When you purchase a second home, you must keep track of its tax basis. A home's tax basis includes the purchase price and settlement costs you incur at closing. The home's tax basis increases for the costs that relate to permanent home improvements. To increase basis, the improvement must either add value to the home or prolong its useful life. However, costs you incur for home repairs such as painting and landscaping do not increase tax basis. Additionally, it is irrelevant how you obtain the funds to purchase or improve the home for purposes of calculating tax basis. (See Reference 1.)


Calculating Taxable Gain


An accurate tax basis is imperative when calculating the gain on the sale of a second home. The tax basis represents the total cost or investment you have in the home. Any sale proceeds in excess of the tax basis are subject to taxation at capital gain rates. In addition to the sales price of the home, sale proceeds include any liability on the home a buyer assumes plus any other property you receive in the transaction. (See Reference 2.)


Reporting Gain


Individual taxpayers must report the details of the transaction on the Schedule D attachment to a personal income tax return. You must pay any resulting tax liability from the transaction by the tax return's due date. However, you may reduce the amount of gain subject to tax with any capital loss carryovers remaining from prior years and capital losses you incur in the current year.

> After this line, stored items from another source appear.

(* ===== verification/SessionDemo.v ===== *)
(** * Concrete sessions

    An environment, a team of a lead and two teammates, an executable checker of
    interleavings, and the executions that the examples and the concrete instances of the
    theorems start from. *)
From Stdlib Require Import Ascii.
From S2P Require Import Prelude Text Storage WorkModel WorkState WorkCoordinator TeamRun.
From S2P Require Import WorkInvariant WorkOps.
From S2P Require MemberRuntime MemberRuntimeProps.
From S2P Require Import WorkSystem WorkLeases WorkDemo Mailbox TaskBoard Roster RosterProps EventLoop.
From S2P Require Import Session SessionOps SessionSafety SessionLeases SessionProps.

Module SessionDemo.
#[local] Existing Instance MemberRuntime.list_watch.
#[local] Existing Instance RosterDemo.demo_lowercase.
#[local] Existing Instance insertion_order.
#[local] Existing Instance plain_json.

(** ** The environment *)

(** With [fails], the questions that may be answered by an error are. *)
Definition demo_answer (fails : bool) (X : Type) (q : Question X) : X :=
  match q in Question X return X with
  | CancelAgentTurn _ _ _ => Ok tt
  | Project _ _ _ _ => Ok tt
  | KillAndWait _ => tt
  | ServiceAlive => true
  | ResolveSpawnBackendAndModel _ backend model => Ok (backend, model)
  | PersistSpawnedAgent request =>
      Ok (MkTeamAgent (pq_slot_id request) (pq_name request) RoleTeammate
            ("conversation-" +:+ pq_slot_id request) (pq_backend request) (pq_model request)
            (pq_assistant_id request) None None None)
  | ServiceRemoveAgent _ => tt
  | CapturePublishedSession => true
  | SpawnAttachBg _ _ => tt
  | AttachAgentProcess _ => if fails then Err (Database Query) else Ok tt
  | RegisterEventLoop _ => if fails then Err tt else Ok true
  | PublishReadyIfCurrent _ => true
  | CleanupStaleTask _ => tt
  | LoadOwnedTeam => if fails then Err (Database Query) else Ok RosterDemo.demo_team
  | PersistAgents _ => Ok tt
  | DeleteTeamConversation _ => Ok tt
  end.

(** The step whose identifiers begin with [tag]; its query fails if [fails]. *)
Definition demo_step (tag : ascii) (fails : bool) : StepEnv :=
  {| st_call := demo_env tag 1000;
     st_queries n := {| query_order := plain_order;
                        query k := demo_env (ascii_of_nat (nat_of_ascii tag + n + k)) 1000;
                        query_fails _ := fails |};
     st_fails := fails;
     st_answer := demo_answer fails |}.

Definition demo_step_ok (tag : ascii) (s : Session) : bool :=
  unused tag (map_keys (cs_intents (co_state (ss_coordinator s)))) &&
  unused tag (map_keys (session_leases s)) &&
  unused tag (wb_batch_id <$> ss_issued s) &&
  (MemberRuntime.mr_next_operation_id (ss_registry s) + 1 <? 2 ^ 64)%Z.

Lemma demo_step_env_ok tag fails s : demo_step_ok tag s = true → env_ok (demo_step tag fails) s.
Proof.
  intros [[Hfresh Hb]%andb_true_iff Hlt%Z.ltb_lt]%andb_true_iff. split; [| | |done].
  - by apply demo_fresh.
  - intros n b Hin Heq. apply (unused_spec tag 1000 _ n Hb). 
    change (wb_batch_id b = gen_id (CallEnv := demo_env tag 1000) n) in Heq. rewrite <-Heq.
    by apply list_elem_of_fmap_2.
  - intros X []; try done. cbn. by intros a [= <-].
Qed.

(** ** Interleavings *)

(** [tags] has the tag of each step. *)
Fixpoint advance (tags : list (ascii * bool)) {A} (p : prog A) (s : Session) :
    option (prog A * Session) :=
  match tags, p with
  | [], _ => Some (p, s)
  | (tag, fails) :: tags, Do a k =>
      if demo_step_ok tag s then '(x, s) ← atom_step (demo_step tag fails) a s; advance tags (k x) s
      else None
  | _ :: _, Ret _ => None
  end.

(** The session and the method after those steps *)
Definition session_after tags {A} (p : prog A) s : Session := from_option snd s (advance tags p s).
Definition method_after tags {A} (p : prog A) s : prog A := from_option fst p (advance tags p s).

Lemma advance_reachable user_id drops tags {A} (p : prog A) s ts :
  team_reachable user_id drops (MkTeam s (task p :: ts)) →
  team_reachable user_id drops
    (MkTeam (session_after tags p s) (task (method_after tags p s) :: ts)).
Proof.
  unfold session_after, method_after. revert p s.
  induction tags as [|[tag fails] tags IH]; intros p s Ht; [done|].
  destruct p as [a|X a k]; [done|]. cbn [advance].
  destruct (demo_step_ok tag s) eqn:Hok; [|done].
  destruct (atom_step (demo_step tag fails) a s) as [[x s']|] eqn:Hstep; [|done]. cbn [mbind option_bind].
  destruct (advance tags (k x) s') as [[p'' s'']|] eqn:Hadv; cbn; [|done].
  specialize (IH (k x) s'). rewrite Hadv in IH. cbn in IH. apply IH.
  eapply team_next; [exact Ht|].
  apply (ts_advance user_id (demo_step tag fails) A X a k x s s' [] ts);
    [by apply demo_step_env_ok|done].
Qed.

(** A team with event loops for its two first agents, whose runtimes are ready *)
Definition demo_start : Session := session_start "team" "g" RosterDemo.demo_team [] ∅.
Definition seeded (slot_id : string) (s : Session) : Session :=
  set_ss_registry (MemberRuntime.registry_exec (H0 := plain_order) (MemberRuntime.SeedReady slot_id)
                     (ss_registry s)).2 s.
Definition demo_session : Session :=
  set_ss_loops {["lead"; "w1"]} (seeded "w1" (seeded "lead" demo_start)).

Lemma seeded_reachable user_id drops slot_id s ts :
  (MemberRuntime.mr_next_operation_id (ss_registry s) + 1 <? 2 ^ 64)%Z = true →
  team_reachable user_id drops (MkTeam s ts) →
  team_reachable user_id drops (MkTeam (seeded slot_id s) ts).
Proof.
  intros Hlt%Z.ltb_lt Ht. eapply team_next; [exact Ht|].
  exact (ts_registry user_id (demo_env "a" 0) (MemberRuntime.SeedReady slot_id) s ts Hlt).
Qed.

Lemma demo_session_reachable user_id drops : team_reachable user_id drops (MkTeam demo_session []).
Proof.
  eapply team_next; [|apply ts_loops]. apply seeded_reachable; [vm_compute; reflexivity|].
  apply seeded_reachable; [vm_compute; reflexivity|]. apply team_start, RosterDemo.demo_team_ok.
Qed.

(** A method under way in it *)
Lemma demo_advance user_id drops tags {A : Type} (p : prog A) :
  session_method user_id A p →
  team_reachable user_id drops
    (MkTeam (session_after tags p demo_session) [task (method_after tags p demo_session)]).
Proof.
  intros Hp. apply advance_reachable. eapply team_next; [apply demo_session_reachable|].
  by apply ts_begin.
Qed.
(** Steps [n] to [n + k - 1], tagged by their number; none fails *)
Definition steps_from (n k : nat) : list (ascii * bool) := (λ i, (ascii_of_nat i, false)) <$> seq n k.

Definition returns {A} (o : option (prog A * Session)) : option A :=
  match o with Some (Ret a, _) => Some a | _ => None end.

(** ** The theorems *)

Definition demo_send : prog (result TeamRunAckResponse TeamError) :=
  send_message_to_agent "w1" "hello" None.

(** A message of the user, its enqueue lease acquired and its message not yet written *)
Definition demo_sending : Session := session_after (steps_from 97 6) demo_send demo_session.

Lemma session_never_panics_witness :
  coordinator_wf (ss_coordinator demo_sending) ∧ mg_ok False (ss_scheduler demo_sending).
Proof.
  pose proof (session_never_panics "user" False _
    (demo_advance "user" False (steps_from 97 6) demo_send (m_send_message_to_agent _ _ _ _)))
    as (Hwf & Hok & _).
  exact (conj Hwf Hok).
Defined.

Lemma enqueue_leases_are_due_witness :
  map_keys (session_leases demo_sending) = ["f1"] ∧
  ∀ rec, session_leases demo_sending !! "f1" = Some rec →
    ∃ A (p : prog A), task p ∈ [task (method_after (steps_from 97 6) demo_send demo_session)] ∧
      gives_back (er_lease rec) p.
Proof.
  split; [vm_compute; reflexivity|]. intros rec Hrec.
  destruct (enqueue_leases_are_due "user" _
    (demo_advance "user" False (steps_from 97 6) demo_send (m_send_message_to_agent _ _ _ _))) as [Hdue _].
  exact (Hdue "f1" rec Hrec).
Defined.

Lemma advance_runs user_id tags {A} (p : prog A) s r s' :
  session_wf s → safe (λ b, b ∈ ss_issued s) p → advance tags p s = Some (Ret r, s') →
  runs user_id p s r s'.
Proof.
  revert p s. induction tags as [|[tag fails] tags IH]; intros p s Hs Hp; [by intros [= -> ->]|].
  destruct p as [a|X a k]; [done|]. cbn [advance].
  destruct (demo_step_ok tag s) eqn:Hok; [|done].
  pose proof (demo_step_env_ok tag fails s Hok) as He. destruct Hp as [Ha Hk].
  destruct (atom_step_wf _ a s Hs He Ha) as (x & s1 & Hstep & Hs1 & Hiss & Hans & _).
  rewrite Hstep. cbn [mbind option_bind]. intros Hadv. exists (demo_step tag fails), x, s, s1.
  split; [by exists [], []|]. split; [done|]. split; [done|]. apply IH; [done| |done].
  eapply safe_mono; [|by apply Hk]. rewrite Hiss. intros b [Hb|Hb]; [done|]. by eapply learned_issued.
Qed.

Lemma demo_session_wf : session_wf demo_session.
Proof. exact (proj1 (team_reachable_wf "user" False _ (demo_session_reachable "user" False))). Qed.

Definition demo_sent : Session := session_after (steps_from 97 12) demo_send demo_session.

Lemma sent_message_becomes_work_witness :
  posted "w1" "user" "hello" None "g0" demo_sent ∧
  ∃ source run, (source = UserMessage ∨ source = UserIntervention) ∧ work_for "w1" source (Some run) "g0" demo_sent.
Proof.
  destruct (sent_message_becomes_work "user") as [_ Huser].
  refine (Huser "w1" "hello" None demo_session
    (MkTeamRunAckResponse EnqueueAccepted "g0" _) demo_sent demo_session_wf _).
  apply (advance_runs "user" (steps_from 97 12)).
  - exact demo_session_wf.
  - apply send_message_to_agent_safe.
  - vm_compute. reflexivity.
Defined.
(** ** What the model shows of the code *)

(** A future that is dropped between [acquire_enqueue] and [commit_enqueue], as that of a
    handler whose client has gone: the lease stays, nobody will give it back, and the run
    that was begun for the message has it for work. *)
Example dropped_send_leaks_lease :
  team_reachable "user" True (MkTeam demo_sending []) ∧
  map_keys (session_leases demo_sending) = ["f1"] ∧
  current_active_run_id (ss_runs demo_sending) = Some "f0" ∧
  rs_active_enqueue_lease_count
    (run_summary_locked (H := plain_order) (co_state (ss_coordinator demo_sending)) "f0") = 1.
Proof.
  split; [|vm_compute; auto].
  apply (team_dropped "user" True demo_sending []
    (task (method_after (steps_from 97 6) demo_send demo_session)) [] I).
  exact (demo_advance "user" True (steps_from 97 6) demo_send (m_send_message_to_agent _ _ _ _)).
Qed.

(** [TeamSessionService::remove_agent] does not tell the coordinator: after it has
    succeeded, the run of a message to the removed agent still waits for it. *)
Definition demo_removed : Session := session_after (steps_from 150 22) (service_remove_agent "w1") demo_sent.

Example removed_agent_keeps_its_work :
  returns (advance (steps_from 150 22) (service_remove_agent "w1") demo_sent) = Some (Ok tt) ∧
  mg_slots (ss_scheduler demo_removed) !! "w1" = None ∧
  current_active_run_id (ss_runs demo_removed) = Some "f0" ∧
  (∃ k, wi_slot_id <$> cs_intents (co_state (ss_coordinator demo_removed)) !! k = Some "w1" ∧
    wi_state <$> cs_intents (co_state (ss_coordinator demo_removed)) !! k = Some IntentQueued).
Proof.
  split; [vm_compute; reflexivity|]. split; [vm_compute; reflexivity|].
  split; [vm_compute; reflexivity|]. exists "i0". vm_compute. auto.
Qed.

(** When the second load of the team fails, the removal returns its error without ending
    the operation it began: the member stays [Removing], and a later removal waits for it. *)
Definition removal_fails : list (ascii * bool) := (λ i, (ascii_of_nat i, bool_decide (i = 154))) <$> seq 150 5.

Example failed_removal_never_ends :
  returns (advance removal_fails (service_remove_agent "w1") demo_session) = Some (Err (Database Query)) ∧
  let r := ss_registry (session_after removal_fails (service_remove_agent "w1") demo_session) in
  MemberRuntime.registry_snapshot "w1" r = MemberRuntime.SnapRemoving 1 ∧
  (MemberRuntime.begin_remove "w1" r).1 = MemberRuntime.RemoveJoin (MemberRuntime.MkWaiter 1 0).
Proof. vm_compute. auto. Qed.

(** Two agents spawned under one name: the second [spawn_agent] runs between the check of
    the first and its [add_agent]. *)
Definition demo_spawn : prog (result TeamAgent TeamError) :=
  spawn_agent "user" "lead" (MkSpawnAgentRequest "Zoe" (Some "assistant")).

Definition spawned_once : Session :=
  session_after (steps_from 69 18) demo_spawn (session_after (steps_from 65 4) demo_spawn demo_session).

Definition spawned_twice : Session :=
  session_after (steps_from 120 14) (method_after (steps_from 65 4) demo_spawn demo_session) spawned_once.

Example concurrent_spawns_share_name :
  (λ e, ta_name (as_agent e.2)) <$> map_to_list (mg_slots (ss_scheduler spawned_twice)) =
    ["Ann"; "Bob"; "Zoe"; "Leader"; "Zoe"].
Proof. vm_compute. reflexivity. Qed.

(** An agent whose runtime could not be started, with a message of the user waiting for it:
    when its process could not be attached the message is marked read and the lead is told;
    when its event loop could not be registered neither happens, though the work of the
    message has failed all the same. *)
Definition reserved : MemberRuntime.ReserveAttach * MemberRuntime.MemberRuntimeRegistry :=
  MemberRuntime.reserve_attach "w2" false (ss_registry demo_session).
Definition demo_waiting : Session :=
  session_after (steps_from 65 12) (send_message_to_agent "w2" "hello" None)
    (set_ss_registry reserved.2 demo_session).
Definition demo_attach : prog unit :=
  attach_member_runtime (RosterDemo.demo_agent "w2" "Bob" RoleTeammate)
    match reserved.1 with
    | MemberRuntime.AttachStart lease => lease
    | _ => MemberRuntime.MkAttachLease "" "" (MemberRuntime.MkWaiter 0 0)
    end.

(** The attach, whose [n]-th step is answered by an error *)
Definition attach_failing (n k : nat) : Session :=
  session_after ((λ i, (ascii_of_nat i, bool_decide (i = 100 + n))) <$> seq 100 k) demo_attach demo_waiting.

Definition message_of_w2 (s : Session) : list (string * bool) * list WorkIntentState :=
  ((λ r, (mr_to_agent_id r, mr_read r)) <$> ss_mailbox s,
   omap (λ i, if bool_decide (wi_slot_id i = "w2") then Some (wi_state i) else None)
     (map_to_list (cs_intents (co_state (ss_coordinator s)))).*2).

Example unregistered_loop_leaves_message :
  message_of_w2 (attach_failing 1 17) =
    ([("w2", true); ("lead", false)], [IntentFailed "runtime_configuration_failed"]) ∧
  message_of_w2 (attach_failing 4 8) =
    ([("w2", false)], [IntentFailed "event_loop_registration_failed"]).
Proof. vm_compute. auto. Qed.
End SessionDemo.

For this purpose, it is important that you retain adequate records of all unused capital losses. (See Reference 3.)


Gain Exclusion


The IRS allows you to exclude up to $250,000 of capital gain from taxation that result from the sale of a main home. To qualify, you must own the home for at least two years, and use it as the principal residence for two years during the five-year period that precedes the date of sale. Additionally, you must not have excluded home gain in either of the two years that immediately precede the date of sale. Although homes you designate as a second home may not meet the requirements of being the main home, you have the opportunity to designate the second home as the main home if you meet the requirements. For example, if you split your time equally between two homes or spend two-fifths of your time at the second home in the previous five years, you can qualify for the exclusion. The requirement that you live in the home for two years need not be consecutive. (See Reference 3.)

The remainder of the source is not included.